Do you enjoy the sound of a mechanical keyboard? What if it was possible to achieve the sound of the keys clacking without having an actual mechanical keyboard? That was the idea that spawned this keyboard hell (kbhell) project. That and trolling friends by playing a soundbite every time they press a key!
Getting Started
When a user performs any keystroke, a audio file gets played. One of the main kbhell requirements is that it runs on both Windows and Linux. That leaves you with two problems to solve:
- How do you capture global keystroke events without interfering with other apps?
- How do you play audio on both Windows and Linux?

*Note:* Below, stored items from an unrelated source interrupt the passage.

Lemma wait_read_inv s p t c e s' :
  wf_procs s → threads s !! p = Some t → at_ t = WaitRead c → wait_read p t c s = Next e s' → wf_procs s'.
Proof.
  intros Hwf Ht Hat. unfold wait_read. destruct (threads s !! c) as [u|] eqn:Hu; [|done]. intros [= _ <-].
  destruct (reaps_child s p t c u Hwf Ht (or_introl Hat) Hu) as (Hau & Hwu & Hfu).
  pose proof (wp_place _ Hwf p t Ht) as Hp. unfold place_ok in Hp. rewrite Hat in Hp. destruct Hp as (Hft & Hc & _).
  destruct (sema_zero s p t Hwf Ht) as [Hw0 Hf0]; [congruence|].
  set (t' := set_at (WaitFree c (exit_status u)) (set_children (filter (λ x, x ≠ c) (children_list t)) t)).
  assert (Hne : p ≠ c) by (intros ->; same_thread; congruence).
  assert (Hlook : ∀ q v, threads (put p t' s) !! q = Some v → q = p ∧ v = t' ∨ q ≠ p ∧ threads s !! q = Some v).
  { intros q v. simpl. intros [[<- <-]|[? ?]]%lookup_insert_Some; auto. }
  apply (inv_update s); [done|done|..].
  - intros q v [[-> ->]|[_ Hv]]%Hlook; [|eauto]. exists t. split; [done|]. simpl. apply NoDup_filter.
  - intros q y (v & [[-> ->]|[_ Hv]]%Hlook & Hh); [|by exists v]. exists t. split; [done|]. left.
    destruct Hh as [[_ ?]%list_elem_of_filter|[st [= <- _]]]; done.
  - intros q y v _ Hv Hv0. simpl. destruct (decide (y = p)) as [->|].
    + rewrite lookup_insert_eq. exists t'. by same_thread.
    + rewrite lookup_insert_ne by done. by exists v.
  - intros q v [[-> ->]|[Hq Hv]]%Hlook.
    + unfold place_ok. simpl. split; [done|]. split; [rewrite list_elem_of_filter; tauto|].
      exists u. by rewrite lookup_insert_ne.
    + apply (place_frame s); [by apply (wp_place _ Hwf)|..].
      * intros y w Hy Hw. simpl. destruct (decide (y = p)) as [->|]; [|rewrite lookup_insert_ne by done; eauto].
        same_thread. rewrite lookup_insert_eq. exists t'. split; [done|]. right. split; not_dofork.
      * intros y w Hy Hw. simpl. destruct (decide (y = p)) as [->|]; [|by rewrite lookup_insert_ne].
        destruct (dofork_parent s q v p w Hwf Hv Hy Hw). same_thread. congruence.
      * intros y w Hy Hw Hfd Hwz. simpl. destruct (decide (y = p)) as [->|]; [same_thread; congruence|].
        rewrite lookup_insert_ne by done. by exists w.
  - intros q v [[-> ->]|[Hq Hv]]%Hlook; [by apply sema_ok_zero|].
    apply (sema_frame s); [by apply (wp_sema _ Hwf)|]. intros r w Hw Hr. destruct (decide (r = p)) as [->|].
    + same_thread. exists p, t'. split; [apply lookup_insert_eq|]. right. destruct Hr as [Hr|[st Hr]]; rewrite Hat in Hr; [|done].
      injection Hr as <-. by eexists.
    + exists r, w. split; [|done]. simpl. by rewrite lookup_insert_ne.
Qed.

Lemma wait_free_inv s p t c st e s' :
  wf_procs s → threads s !! p = Some t → at_ t = WaitFree c st → wait_free p t c st s = Next e s' → wf_procs s'.
Proof.
  intros Hwf Ht Hat. unfold wait_free. destruct (threads s !! c) as [u|] eqn:Hu; [|done]. intros [= _ <-].
  assert (Hreap : reaps t c) by (right; by exists st).
  destruct (reaps_child s p t c u Hwf Ht Hreap Hu) as (Hau & Hwu & Hfu).
  pose proof (wp_place _ Hwf p t Ht) as Hp. unfold place_ok in Hp. rewrite Hat in Hp. destruct Hp as (Hft & Hc & _).
  destruct (sema_zero s p t Hwf Ht) as [Hw0 Hf0]; [congruence|].
  set (t' := set_at User t). set (u' := set_free (free_sema u + 1) u).
  assert (Hne : p ≠ c) by (intros ->; same_thread; congruence).
  pose proof (two_lookup s p t' c u') as Hlook. unfold two in Hlook.
  pose proof (two_p s p t' c u') as Hnp. pose proof (two_c s p t' c u' Hne) as Hnc. unfold two in Hnc, Hnp.
  pose proof (λ q, two_other s p t' c u' q) as Hno. unfold two in Hno.
  assert (Hown : ∀ q, holds s q c → q = p).
  { intros q Hq. apply (wp_own _ Hwf q p c); [done|]. by apply (reaps_holds _ _ t). }
  assert (Hh' : ∀ q y, holds (put p t' (put c u' s)) q y → holds s q y ∧ y ≠ c).
  { intros q y (v & Hv & Hh). apply Hlook in Hv as [[-> ->]|[[-> ->]|(Hq & _ & Hv)]]; [|..|done].
    - destruct Hh as [Hh|[st' Hh]]; [|done]. split; [exists t; auto|]. by intros ->.
    - assert (Hh2 : holds s c y) by (exists u; by split). split; [done|]. intros ->. by apply Hne, eq_sym, Hown.
    - assert (Hh2 : holds s q y) by (by exists v). split; [done|]. intros ->. by apply Hq, Hown. }
  apply (inv_update s); [done|done|..].
  - intros q v [[-> ->]|[[-> ->]|(_ & _ & Hv)]]%Hlook; [by exists t|by exists u|by exists v|done].
  - intros q y Hq. by apply Hh'.
  - intros q y v Hq Hv Hv0. destruct (Hh' q y Hq) as [_ Hyc].
    destruct (decide (y = p)) as [->|]; [exists t'; same_thread; done|]. rewrite Hno by done. by exists v.
  - intros q v [[-> ->]|[[-> ->]|(Hq1 & Hq2 & Hv)]]%Hlook; [done| | |done].
    + pose proof (wp_place _ Hwf c u Hu) as Hpu. unfold place_ok in *. simpl. by rewrite Hau in *.
    + apply (place_frame s); [by apply (wp_place _ Hwf)|..].
      * intros y w Hy Hw'. destruct (decide (y = p)) as [->|].
        { same_thread. exists t'. split; [done|]. right. split; not_dofork. }
        destruct (decide (y = c)) as [->|]; [|rewrite Hno by done; eauto]. same_thread. exists u'. split; [done|]. by left.
      * intros y w Hy Hw'. destruct (dofork_parent s q v y w Hwf Hv Hy Hw') as [Haw _].
        destruct (decide (y = p)) as [->|]; [same_thread; congruence|].
        destruct (decide (y = c)) as [->|]; [same_thread; congruence|]. by rewrite Hno.
      * intros y w Hy Hw' Hfd Hwz. destruct (decide (y = p)) as [->|]; [same_thread; congruence|].
        destruct (decide (y = c)) as [->|]; [destruct Hq1; apply Hown; by apply (reaps_holds _ _ v)|].
        rewrite Hno by done. by exists w.
  - intros q v [[-> ->]|[[-> ->]|(Hq1 & Hq2 & Hv)]]%Hlook; [| | |done].
    + by apply sema_ok_zero.
    + unfold sema_ok. simpl. rewrite Hau. right; right. split; [done|lia].
    + apply (sema_frame s); [by apply (wp_sema _ Hwf)|]. intros r w Hw' Hr.
      destruct (decide (r = p)) as [->|]; [same_thread; destruct Hr as [Hr|[? Hr]]; rewrite Hat in Hr; [done|congruence]|].
      exists r, w. split; [|done]. rewrite Hno; [done|done|]. intros ->. same_thread. place_clash.
Qed.
(** init_thread and thread_unblock of thread_create, for the page [t] that the
    page allocator returned; the new thread starts in kernel_thread. *)
Definition init_thread (t priority : Z) : ST sched unit :=
  _ ← assert_st ((PRI_MIN <=? priority) && (priority <=? PRI_MAX));
  s ← get_st;
  nr ← (if thread_mlfqs s then
          if t =? initial_thread s then mret (0, 0) else
          cur ← thread_current; th ← get_thread cur; mret (nice th, recent_cpu th)
        else mret (0, 0));
  modify (λ s, with_all (all_list s ++ [t]) (with_threads
    (<[t := Thread THREAD_BLOCKED priority priority [] 0 (fst nr) (snd nr) [KernelThread]]>
       (threads s)) s)).

(** thread_init: the code that runs becomes the thread [t] that is main; the
    lock of the thread identifiers is not modelled. *)
Definition thread_init (t : Z) : ST sched unit :=
  _ ← modify (λ s, with_ready [] (with_destr [] (with_all [] s)));
  _ ← modify (with_initial t);
  _ ← modify (with_current t);
  _ ← init_thread t PRI_DEFAULT;
  upd_thread t (λ th, set_todo [] (set_status THREAD_RUNNING th)).

(** ** The advanced scheduler *)

Definition update_recent_cpu : ST sched unit :=
  cur ← thread_current;
  th ← get_thread cur;
  x ← lift_out (add_fp_int (recent_cpu th) 1);
  upd_thread cur (set_recent x).

Definition update_load_avg : ST sched unit :=
  s ← get_st;
  cur ← thread_current;
  let ready_threads := zlength (ready_list s) + (if cur =? idle_thread s then 0 else 1) in
  a ← lift_out (mul_fp_int (load_avg s) 59);
  term1 ← lift_out (div_fp_int a 60);
  one ← lift_out (int_to_fp 1);
  b ← lift_out (div_fp_int one 60);
  term2 ← lift_out (mul_fp_int b ready_threads);
  x ← lift_out (add_fp term1 term2);
  modify (with_load_avg x).

(** The priority that update_priority computes. *)
Definition mlfqs_priority (th : thread) : outcome Z :=
  q ← div_fp_int (recent_cpu th) 4;
  r ← fp_to_int_round q;
  a ← as_int (PRI_MAX - r);
  n ← as_int (nice th * 2);
  p ← as_int (a - n);
  let p := if PRI_MAX <? p then PRI_MAX else p in
  Done (if p <? PRI_MIN then PRI_MIN else p).

Definition update_priority (t : Z) : ST sched unit :=
  s ← get_st;
  if t =? idle_thread s then mret tt else
  th ← get_thread t;
  p ← lift_out (mlfqs_priority th);
  upd_thread t (set_prio p).

(** The new recent_cpu of one thread. *)
Definition decay (load_avg : Z) (th : thread) : outcome Z :=
  a ← mul_fp_int load_avg 2;
  b ← add_fp_int a 1;
  coeff ← div_fp a b;
  c ← mul_fp coeff (recent_cpu th);
  n ← int_to_fp (nice th);
  add_fp c n.

(** The loops over [all_list] skip the idle thread and dying threads. *)
Definition for_all_threads (f : Z → ST sched unit) : ST sched unit :=
  s ← get_st;
  for_st (λ t _,
    th ← get_thread t;
    if bool_decide (status th = THREAD_DYING) || (t =? idle_thread s) then mret tt else f t)
  (all_list s) tt.

Definition update_recent_cpu_all : ST sched unit :=
  for_all_threads (λ t,
    s ← get_st;
    th ← get_thread t;
    x ← lift_out (decay (load_avg s) th);
    upd_thread t (set_recent x)).

Definition update_all_priority : ST sched unit :=
  _ ← for_all_threads update_priority;
  compare_cur_next_priority.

Lets look at how to answer these questions starting with cross-platform audio.
SDL to the Rescue
You might recall the Simple DirectMedia Layer (SDL) library from a previous article. SDL in conjunction with the SDL_mixer library provides one with the ability to play WAV, MP3, FLAC, and ton of other audio formats. More importantly, the SDL/SDL_mixer libraries are portable. You could write a audio player utility that uses these libraries and it will work without modification on Windows and Linux.
To keep things simple, kbhell will support only the WAVE/WAV audio file format.
The WAV format is arguably the most commonly used, lossless uncompressed audio
format. A WavPlayer
utility class does what the name suggests. Below is an
excerpt from the wav_player.hpp
header showing the public API:
class WavPlayer {
public:
explicit WavPlayer(const std::string& sound_file);
void Play();
};
The code provides a path to a WAV audio file on construction. The constructor
makes sure the file exists and that the host PC’s audio subsystem is available.
Play()
plays the WAV audio over the host’s speakers. Successive calls to
Play()
restart the WAV audio from the beginning if the previous calls’ audio
didn’t play to completion. Errors in both construction and play result in
exceptions.
You now have a cross-platform means of playing soundbites. All that remains is capturing global keystroke events.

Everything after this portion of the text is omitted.